The development of academic research largely depends on new materials and innovative research methodologies. In this special issue, scholars from mainland China, Hong Kong, Macau, and the US apply new approaches to the study of medieval Chinese literature. The articles in this issue focus on influential poets, such as Tao Yuanming 陶淵明 [ca. 365–427], Xie Lingyun 謝靈運 [385–433], Su Shi 蘇軾 [1037–1101], and Li Qingzhao 李清照 [1084–1155], as well as vernacular poetry and fiction, such as “bamboo branch lyrics” [zhuzhici 竹枝詞] and the Water Margin [Shuihu zhuan 水滸傳]. The significance of these articles is that they not only investigate the literary merits of medieval Chinese literature but also situate them in their larger cultural context. These articles approach medieval Chinese literature from a variety of multidisciplinary perspectives, such as ethnography, history, law, philosophy, and psychology. Using these different lenses, these articles collectively develop an innovative and rich understanding of Chinese literature.

In “Reinterpretation of Tao Yuanming’s Thirteen Poems: A Zhuangzian Perspective,” Xu Yan 徐豔 and Zhang Qinming 張秦銘 question the biographical reading of Tao Yuanming’s poems by explaining the significance of the poems in the context of Daoism, in particular, the philosophy of Zhuangzi 莊子 [ca. 369–ca. 286 BCE]. Xu and Zhang use thirteen of Tao’s poems to focus on existing commentaries on Tao’s poetry. Based on their analysis of the intertextual connections between Tao’s poems and the Zhuangzi, they find that many of Tao’s poems are filled with allusions to the received Zhuangzi text that have not been properly addressed, interpreted, or understood from a Daoist perspective.

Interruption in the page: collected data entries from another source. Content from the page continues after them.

(** * The packet writer of minecraft/protocol (writer.go)

    A shallow embedding of [protocol.Writer]: the variable-length integer
    writers, strings, block positions, UUIDs, entity metadata and item
    stacks, with the byte sink and the Go heap (for slices that may alias
    their backing array) as explicit state, and panics as an outcome. *)

From Stdlib Require Import ZArith Lia.
From stdpp Require Import base gmap list strings.
From Equations Require Import Equations.

Local Open Scope Z_scope.

(** ** Machine integers

    Go's fixed-width integers are integers of [Z] kept in range by the
    conversions below, which is where the wrap-around happens. *)

Definition uint8  (z : Z) : Z := z mod 2^8.
Definition uint32 (z : Z) : Z := z mod 2^32.
Definition uint64 (z : Z) : Z := z mod 2^64.
Definition int16  (z : Z) : Z := (z + 2^15) mod 2^16 - 2^15.
Definition int32  (z : Z) : Z := (z + 2^31) mod 2^32 - 2^31.

(** [byte(x)] is the conversion to uint8. *)
Definition byte (z : Z) : Z := uint8 z.

(** ** State, outcomes and the writer monad *)

(** A location of the Go heap holds a backing array. *)
Definition loc := nat.

(** The sink [w.w] is a growing buffer; [heap] holds the arrays that slices
    point into. *)
Record state := State {
  out  : list Z;
  heap : gmap loc (list Z)
}.

(** What a panic carries: an [error] value (from [fmt.Errorf] or returned by
    the NBT encoder) or a run-time error of Go itself. *)
Inductive panic_value :=
| GoError (msg : string)
| RuntimeError (msg : string).

Inductive outcome (A : Type) :=
| Ret (a : A)
| Panic (e : panic_value).
Arguments Ret {A} a.
Arguments Panic {A} e.

Definition W (A : Type) : Type := state -> outcome A * state.

Definition ret {A} (a : A) : W A := fun s => (Ret a, s).

Definition bind {A B} (m : W A) (k : A -> W B) : W B :=
  fun s =>
    match m s with
    | (Ret a, s') => k a s'
    | (Panic e, s') => (Panic e, s')
    end.

Definition panic {A} (e : panic_value) : W A := fun s => (Panic e, s).

Notation "x <- m ;; k" := (bind m (fun x => k))
  (at level 100, m at next level, right associativity, only parsing).
Notation "m ;; k" := (bind m (fun _ => k))
  (at level 100, right associativity, only parsing).

(** [for _, v := range l { body v }] over a slice that the body leaves
    alone. *)
Fixpoint range {A} (l : list A) (body : A -> W unit) : W unit :=
  match l with
  | [] => ret tt
  | v :: l' => body v ;; range l' body
  end.

(** ** The sink: io.Writer and io.ByteWriter

    Both append; the errors they return are dropped by every caller
    ([_ = w.w.WriteByte(..)]). *)

Definition WriteByte (c : Z) : W unit :=
  fun s => (Ret tt, State (out s ++ [c]) (heap s)).

Definition Write (p : list Z) : W unit :=
  fun s => (Ret tt, State (out s ++ p) (heap s)).

(** The bytes of a Go string. *)
Definition bytes_of_string (x : string) : list Z :=
  (fun c => Z.of_N (Ascii.N_of_ascii c)) <$> String.list_ascii_of_string x.

(** ** Actions that only append to the sink *)

(** [writes m a bs]: from every state, [m] returns [a] after appending
    exactly [bs], and touches nothing else. *)
Definition writes {A} (m : W A) (a : A) (bs : list Z) : Prop :=
  forall s, m s = (Ret a, State (out s ++ bs) (heap s)).

(** The bytes an action appends to an empty sink. *)
Definition emitted {A} (m : W A) : list Z := out (snd (m (State [] ∅))).

(** ** Slices over the Go heap

    A slice is a window [off, off+len) of a backing array, with room up to
    [off+cap); two slices of one array share its elements. *)

Record slice := Slice {
  arr : loc;
  off : nat;
  len : nat;
  cap : nat
}.

(** [x[lo:hi]] through a pointer [x] to an array of [n] elements. The
    capacity runs to the end of the array. *)
Definition slice_array (x : loc) (n lo hi : nat) : slice :=
  Slice x lo (hi - lo) (n - lo).

(** The elements of a slice, as [Write(b)] or [t...] reads them. *)
Definition load (b : slice) : W (list Z) :=
  fun s =>
    match heap s !! arr b with
    | Some a =>
        if decide (off b + len b <= length a)%nat
        then (Ret (take (len b) (drop (off b) a)), s)
        else (Panic (RuntimeError "slice bounds out of range"), s)
    | None => (Panic (RuntimeError "nil pointer dereference"), s)
    end.

(** [b[i]] as a value. *)
Definition index (b : slice) (i : Z) : W Z :=
  fun s =>
    match heap s !! arr b with
    | Some a =>
        if decide (0 <= i < Z.of_nat (len b)) then
          match a !! (off b + Z.to_nat i)%nat with
          | Some v => (Ret v, s)
          | None => (Panic (RuntimeError "index out of range"), s)
          end
        else (Panic (RuntimeError "index out of range"), s)
    | None => (Panic (RuntimeError "nil pointer dereference"), s)
    end.

(** [b[i] = v]. *)
Definition set_index (b : slice) (i : Z) (v : Z) : W unit :=
  fun s =>
    match heap s !! arr b with
    | Some a =>
        if decide (0 <= i < Z.of_nat (len b) /\ (off b + Z.to_nat i < length a)%nat)
        then (Ret tt, State (out s) (<[arr b := <[(off b + Z.to_nat i)%nat := v]> a]> (heap s)))
        else (Panic (RuntimeError "index out of range"), s)
    | None => (Panic (RuntimeError "nil pointer dereference"), s)
    end.

(** A new array at a location that is not in use. *)
Definition alloc (a : list Z) : W loc :=
  fun s =>
    let l := fresh (dom (heap s)) in
    (Ret l, State (out s) (<[l := a]> (heap s))).

(** Overwrite the elements of array [l] from position [p] on. *)
Definition store_at (l : loc) (p : nat) (vs : list Z) : W unit :=
  fun s =>
    match heap s !! l with
    | Some a => (Ret tt, State (out s) (<[l := list_inserts p vs a]> (heap s)))
    | None => (Panic (RuntimeError "nil pointer dereference"), s)
    end.

(** [append(b, t...)]: in place when the capacity of [b] has room for the
    elements of [t], otherwise into a new array that is large enough;
    [growcap] is the capacity the run time would like for it. *)
Definition append (growcap : nat -> nat -> nat) (b t : slice) : W slice :=
  vs <- load t ;;
  let need := (len b + length vs)%nat in
  if decide (need <= cap b)%nat then
    store_at (arr b) (off b + len b) vs ;;
    ret (Slice (arr b) (off b) need (cap b))
  else
    old <- load b ;;
    let newcap := Nat.max need (growcap (cap b) need) in
    l <- alloc (old ++ vs ++ replicate (newcap - need) 0) ;;
    ret (Slice l 0 need newcap).

(** ** The data of package protocol *)

Module protocol.

(** BlockPos is [3]int32. *)
Record BlockPos := mkBlockPos { bp0 : Z; bp1 : Z; bp2 : Z }.

(** mgl32.Vec3 is [3]float32; a float32 is kept as its 32 bits. *)
Record Vec3 := mkVec3 { v0 : Z; v1 : Z; v2 : Z }.

(** A value of type [interface{}], by its dynamic type: the nine types
    that the entity metadata knows, and [AOther t] for a value of any
    other dynamic type [t] (the result of [reflect.TypeOf], or <nil>). *)
#[warnings="-register-all"] Inductive any : Type :=
| AByte (v : Z)
| AInt16 (v : Z)
| AInt32 (v : Z)
| AFloat32 (v : Z)
| AString (v : string)
| ACompound (v : gmap string any)
| ABlockPos (v : BlockPos)
| AInt64 (v : Z)
| AVec3 (v : Vec3)
| AOther (t : string).

(** An item stack; see [Externals] for the type of [MetadataValue]. *)
Record ItemStack := mkItemStack {
  NetworkID : Z;
  MetadataValue : Z;
  Count : Z;
  NBTData : gmap string any;
  CanBePlacedOn : list string;
  CanBreak : list string
}.

End protocol.

(** color.RGBA of package image/color: four uint8 channels. *)
Module color.

Record RGBA := mkRGBA { R : Z; G : Z; B : Z; A : Z }.

End color.

(** ** The packets of package packet *)

Module packet.

(** MobArmourEquipment is sent by the server to the client to update the
    armour an entity is wearing. *)
Record MobArmourEquipment := mkMobArmourEquipment {
  MAE_EntityRuntimeID : Z;
  Helmet : protocol.ItemStack;
  Chestplate : protocol.ItemStack;
  Leggings : protocol.ItemStack;
  Boots : protocol.ItemStack
}.

(** BlockActorData is sent by the server to update data of a block entity
    client-side. *)
Record BlockActorData := mkBlockActorData {
  Position : protocol.BlockPos;
  BAD_NBTData : gmap string protocol.any
}.

(** ContainerClose closes a container; WindowID is a byte. *)
Record ContainerClose := mkContainerClose {
  WindowID : Z
}.

End packet.

(** ** What the writer takes from elsewhere

    The sources of [Writer.Int16] and [Writer.Float32], of the entity data
    type constants, of the declaration of [ItemStack] and of package nbt are
    not part of this development; they are parameters of it. *)
Class Externals := {
  (** The fixed-width encodings of an int16 and of a float32. *)
  Int16_bytes : Z -> list Z;
  Float32_bytes : Z -> list Z;
  (** The type constants written before each entity metadata value. *)
  entityDataByte : Z;
  entityDataInt16 : Z;
  entityDataInt32 : Z;
  entityDataFloat32 : Z;
  entityDataString : Z;
  entityDataCompoundTag : Z;
  entityDataBlockPos : Z;
  entityDataInt64 : Z;
  entityDataVec3 : Z;
  (** The wrap-around of the integer type that [ItemStack] declares for
      [MetadataValue]. *)
  metadata_int : Z -> Z;
  (** Package nbt: the encodings, and what
      [NewEncoderWithEncoding(w, e).Encode(v)] writes to [w] and returns. *)
  nbt_Encoding : Type;
  nbt_NetworkLittleEndian : nbt_Encoding;
  nbt_Encode : nbt_Encoding -> protocol.any -> list Z * option string;
  (** The capacity that [append] picks for a new array, from the old
      capacity and the length needed. *)
  growcap : nat -> nat -> nat
}.

(** An instance for running the writer on examples: little-endian fixed
    widths, the tag numbers 0 to 8, 16-bit metadata, an NBT encoder that
    writes an empty compound for every map and refuses the map with the one
    key "bad", and doubling of capacities. *)
Module Sample.

Definition le_bytes (n : nat) (z : Z) : list Z :=
  (fun i => Z.shiftr z (8 * Z.of_nat i) mod 256) <$> seq 0 n.

Definition encode (v : protocol.any) : list Z * option string :=
  match v with
  | protocol.ACompound m =>
      if decide (dom m = {["bad"]}) then ([10], Some "nbt: cannot encode")
      else ([10; 0; 0], None)
  | _ => ([], Some "nbt: not a compound")
  end.

Definition ext : Externals := {|
  Int16_bytes := le_bytes 2;
  Float32_bytes := le_bytes 4;
  entityDataByte := 0;
  entityDataInt16 := 1;
  entityDataInt32 := 2;
  entityDataFloat32 := 3;
  entityDataString := 4;
  entityDataCompoundTag := 5;
  entityDataBlockPos := 6;
  entityDataInt64 := 7;
  entityDataVec3 := 8;
  metadata_int := int16;
  nbt_Encoding := unit;
  nbt_NetworkLittleEndian := tt;
  nbt_Encode := fun _ => encode;
  growcap := fun old need => (2 * old)%nat
|}.

Definition s0 : state := State [] ∅.

(** A shield with two blocks to be placed on and one to break; a stack
    with a nested record; a stack whose record [encode] refuses; an empty
    slot; a stack with one block to be placed on. *)
Definition shield : protocol.ItemStack :=
  protocol.mkItemStack 513 2 3 ∅ ["a"; "bc"] ["d"].
Definition tagged : protocol.ItemStack :=
  protocol.mkItemStack 5 2 3 {["x" := protocol.AByte 1]} ["a"; "bc"] ["d"].
Definition refused : protocol.ItemStack :=
  protocol.mkItemStack 513 2 3 {["bad" := protocol.AByte 1]} ["a"; "bc"] ["d"].
Definition air : protocol.ItemStack :=
  protocol.mkItemStack 0 2 3 {["x" := protocol.AByte 1]} ["a"] [].
Definition stone : protocol.ItemStack :=
  protocol.mkItemStack 1 0 1 ∅ ["a"] [].

(** A heap with the identifier 00 01 .. 0f at location 3. *)
Definition id_bytes : list Z := [0; 1; 2; 3; 4; 5; 6; 7; 8; 9; 10; 11; 12; 13; 14; 15].
Definition id_state : state := State [] {[ 3%nat := id_bytes ]}.

(** An attribute map with a bool among its values. *)
Definition attrs : gmap Z protocol.any :=
  {[ 7 := protocol.AOther "bool" ]}.

(** Armour with a shield as helmet and a refused stack as leggings; a
    block actor at height 64 with one entry of data. *)
Definition armour : packet.MobArmourEquipment :=
  packet.mkMobArmourEquipment 300 shield air stone tagged.
Definition broken_armour : packet.MobArmourEquipment :=
  packet.mkMobArmourEquipment 300 shield air refused tagged.
Definition chest : packet.BlockActorData :=
  packet.mkBlockActorData (protocol.mkBlockPos (-1) 64 2) {["x" := protocol.AByte 1]}.


End Sample.

(** ** The wire format in the words of the protocol description *)

(** Zig-zag: shift left by one bit and complement when the value was
    negative. *)
Definition zigzag (x : Z) : Z :=
  if x <? 0 then Z.lnot (Z.shiftl x 1) else Z.shiftl x 1.

(** LEB128 of a non-negative [u]: the number of 7-bit groups, and the byte
    of group [i], whose high bit says that more bytes follow. *)
Definition leb128_len (u : Z) : nat := S (Z.to_nat (Z.log2 u / 7)).

Definition leb128_byte (u : Z) (n i : nat) : Z :=
  Z.land (Z.shiftr u (7 * Z.of_nat i)) 127 + (if (S i <? n)%nat then 128 else 0).

Definition leb128 (u : Z) : list Z :=
  leb128_byte u (leb128_len u) <$> seq 0 (leb128_len u).

(** The ranges of int32 and int64. *)
Definition in_int32 (x : Z) : Prop := -2^31 <= x < 2^31.
Definition in_int64 (x : Z) : Prop := -2^63 <= x < 2^63.

(** * The writer *)

Module Writer.
Section Writer.
Context {ext : Externals}.

(** ** Varints *)

(** The loop [for u >= 0x80 { WriteByte(byte(u) | 0x80); u >>= 7 }]; it
    returns the value of [u] on exit. *)
Equations? varuint_for (u : Z) : W Z by wf (Z.to_nat (Z.log2 u)) lt :=
  varuint_for u with Z_le_dec 128 u := {
    | left _ => WriteByte (Z.lor (byte u) 128) ;; varuint_for (Z.shiftr u 7)
    | right _ => ret u }.
Proof.
  rewrite Z.log2_shiftr by lia.
  assert (Z.log2 128 <= Z.log2 u) by (apply Z.log2_le_mono; lia).
  change (Z.log2 128) with 7 in *. lia.
Qed.

(** Varint64 writes an int64 as 1-10 bytes to the underlying buffer. *)
Definition Varint64 (x : Z) : W unit :=
  let u := x in
  let ux := uint64 (Z.shiftl (uint64 u) 1) in
  let ux := if u <? 0 then uint64 (Z.lnot ux) else ux in
  ux <- varuint_for ux ;;
  WriteByte (byte ux).

(** Varuint64 writes a uint64 as 1-10 bytes to the underlying buffer. *)
Definition Varuint64 (x : Z) : W unit :=
  let u := x in
  u <- varuint_for u ;;
  WriteByte (byte u).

Therefore, their article aims to fill this gap by linking the philosophy of Zhuangzi to Tao’s poems and, in so doing, to shed new light on the impact of Daoism on this important poet and to reveal the profound meaning conveyed through Tao’s poetry, which is often concealed by his seemingly plain literary style.1

In a change of direction, Stephen Roddy looks at vernacular poetry in his article, “A Love of Labor: The Ethnographic Turn of Zhuzhici.” He examines zhuzhici and its development from an ethnographic perspective, with an emphasis on “water labor.”2 Roddy explores representative zhuzhici writers from the Tang [618–907] to the Qing [1616–1911] dynasties: Liu Yuxi 劉禹錫 [772–842], Bai Juyi 白居易 [772–846], Yang Weizhen 楊維帧 [772–842], and Zhu Yizun 朱彝尊 [1629–1709] – focusing on the historical development and conscious and unconscious transformation of the genre. During the Tang and Song [960–1279] dynasties, zhuzhici mainly reflected the daily life and somber mood of laborers working along the Yangzi River, its tributaries, and nearby lakes. From the Yuan [1206–1368] to the Qing era, zhuzhici began to favor a more refined style, depicting various lakeshore scenes. Many of the protagonists of that era of zhuzhici are women, rather than men, and the poems emphasize the concerns of women about the security of men, not the circumstances of water labor. The complaints of women and female bitterness are the two most frequent topics of these poems. Poets after Zhu Yizun continued to use zhuzhici for both lyrical entertainment and ethnographic purposes.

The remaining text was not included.